After getting disinvited to an awards banquet, Bret Easton Ellis wrote a 3000+-word opinion piece for Out Magazine. In the essay, entitled “In the Reign of the Gay Magical Elves,” Ellis comments on his disinvitation and on the media coverage of the coming out of NBA benchwarmer Jason Collins.

Here’s the best part (and the reason we’re mentioning it on a website about standup comedy):

Because of these and similar comments, I’ve been accused by a few vocal sections of the gay community of being a “self-loathing” gay man. I might be a little self-loathing at times (I don’t think it’s an unattractive quality, BTW) but it’s not because I’m gay. I might come off that way because I think life is essentially hard and that scalding humor and rallying against its absurdities is the path on which to move through the world– and sometimes that means making fun of myself or lashing out at media targets in a way that might make it look to a dumbass that I Hate Bret. That a gay man can’t make a joke equating AIDS with Grindr (something my boyfriend and I had used a number of times) without getting punished and being called “self-loathing” is indicative of the new gay fascism. The real shame isn’t the jokey observation. The real shame is the PC gay reaction to the jokey observation. The real shame is that most gay men– who are every bit as hilariously filthy and raunchy and un-PC as their straight male counterparts– have to somehow tow the GLAAD party line in public or else be criticized. A lot of gay men probably feel they can’t be provocatively raunchy or politically incorrect in the mainstream media because it doesn’t represent The Cause. This is where we’re at now, I guess. Within the clenched world of the gay PC police there has been a tightening of the reigns. It’s as if in this historic moment for gay men we somehow still need to be babied and coddled and used as shining examples of humanity and objects of fascination—the gay baby panda—and this is a new kind of gay victimization. The fact that it is often being extolled by other gays in the Name of the Good Cause is doubly stifling.
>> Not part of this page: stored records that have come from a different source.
(** ** The claims *)

(** Whatever the operations, the classifier counts exactly the first report
    of every peer: the samples are the number of times each address, and each
    host, was reported, most frequent first; and the waiters of [analyzing] are
    woken exactly once, at the latest with the fourth report. *)
Theorem nat_samples_exact fw ops :
  let n := nat_run fw ops in
  let seen := (reports ops).1 in
  sampled n = len seen /\
  counts (samples_full n) = tally full_key seen /\ counts (samples_host n) = tally host_key seen /\
  StronglySorted hits_ge (samples_full n) /\ NoDup (key <$> samples_full n) /\
  nat_wakes n = (if fw && nat_settled n then 1 else 0)%nat /\
  (fw = false \/ 4 <= sampled n -> nat_settled n = true).
Proof.
  destruct (nat_run_inv fw ops) as [[? ? [[] ? ? ?] ? ? ? ?] ? [] ?].
  split_and!; try done. intros [?|?]; auto.
Qed.

(** The verdict is sound and complete in what it counts: an open node is
    open; "consistent" is only reported when two peers agreed on an address,
    and every address offered was reported by a peer; "random" needs three
    reports and offers a reported host; and a classifier that is not frozen
    reports "consistent" with that address once three peers agree, and "random"
    while three or more all disagree. *)
Theorem nat_classifies fw ops :
  let n := nat_run fw ops in
  let seen := (reports ops).1 in
  (fw = false -> firewall n = FIREWALL_OPEN) /\
  (fw = true -> firewall n ∈ [FIREWALL_UNKNOWN; FIREWALL_CONSISTENT; FIREWALL_RANDOM]) /\
  (firewall n = FIREWALL_CONSISTENT ->
     (exists k c, tally full_key seen !! k = Some c /\ 2 <= c) /\
     exists l, addresses n = Some l /\ forall a, a ∈ l -> full_key a ∈ full_key <$> seen) /\
  (firewall n = FIREWALL_RANDOM ->
     3 <= len seen /\ exists h, addresses n = Some [mkPeer h 0] /\ (h, 0) ∈ host_key <$> seen) /\
  (frozen n = false -> fw = true ->
     (forall a c, tally full_key seen !! full_key a = Some c -> 3 <= c ->
        firewall n = FIREWALL_CONSISTENT /\ exists l, addresses n = Some l /\ a ∈ l) /\
     (3 <= len seen -> NoDup (full_key <$> seen) -> firewall n = FIREWALL_RANDOM)).
Proof.
  intros n seen. destruct (nat_run_inv fw ops) as [[Hfw _ [Hf Hh Hp Hs] Htf Hth Hsm [Ho Hr Hc Hrd]] Hcur _ _].
  fold n in Hfw, Hf, Hh, Hp, Hs, Htf, Hth, Hsm, Ho, Hr, Hc, Hrd, Hcur. fold seen in Htf, Hth, Hsm.
  rewrite Hfw, Htf, Hth, Hsm in *.
  split_and!; [done|done| | |].
  - intros (Hk & l & Hl & Ha)%Hc. split; [done|]. exists l. split; [done|].
    intros a Hin. by apply tally_elem, Ha.
  - intros (H3 & h & Ha & Hk)%Hrd. split; [done|]. exists h. split; [done|]. by apply tally_elem.
  - intros Hfz Hfwt. split.
    + intros a c Hk Hge. pose proof (tally_le _ _ _ _ Hk). rewrite <- Htf in Hk.
      destruct Hcur as [Hd Ha]; [done|done|lia|].
      assert (firewall n = FIREWALL_CONSISTENT) as Hcons
        by (rewrite Hd; unfold with_decision; rewrite (decision_three n a c); [done|done|congruence|lia|done|done]).
      split; [done|]. unfold addresses_for in Ha. rewrite Hcons in Ha. cbn in Ha.
      eexists. split; [exact Ha|]. apply counts_inv in Hk as (s & Hin & Hkey & Hh').
      destruct a as [h p]. injection Hkey as <- <-. apply collect_complete; [done|lia].
    + intros H3 Hnd. destruct Hcur as [Hd Ha]; [done|done|lia|]. rewrite Hd. unfold with_decision. rewrite decision_distinct; [done|done| |congruence|lia|].
      * intros E. rewrite E in Htf. destruct seen as [|a seen']; [by cbn in H3|].
        assert (is_Some (tally full_key (a :: seen') !! full_key a)) as [c Hx]
          by (apply tally_elem; left). by rewrite <- Htf in Hx.
      * intros k c Hk. rewrite Htf in Hk. by eapply tally_distinct.
Qed.

(** Three peers that agree, after one that does not. *)
Example nat_consistent :
  let addr := mkPeer "1.2.3.4" 77 in
  let n := nat_run true [OpAdd (mkPeer "1.2.3.4" 78) (mkPeer "9.9.9.1" 1);
    OpAdd addr (mkPeer "9.9.9.2" 1); OpAdd addr (mkPeer "9.9.9.3" 1); OpAdd addr (mkPeer "9.9.9.3" 1);
    OpAdd addr (mkPeer "9.9.9.4" 1)] in
  sampled n = 4 /\ firewall n = FIREWALL_CONSISTENT /\
  addresses n = Some [addr; mkPeer "1.2.3.4" 78] /\ nat_wakes n = 1%nat.
Proof. vm_compute. done. Qed.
We caution our readers to pay close attention to the words above that are in bold (we boldified them, not Ellis or Out.com) and ponder how they might relate to standup comedy in general and to recent standup comedy “controversies.” (Extra points to readers who can identify which controversies. Points will be taken off for readers who focus on gay issues instead of issues of free expression.)

Oh… and read the whole BEE essay– it’s fascinating and, let’s be honest, it doesn’t take all that long to read 3,000 words.

And if you don’t know who Bret Easton Ellis is, Wikipedia does.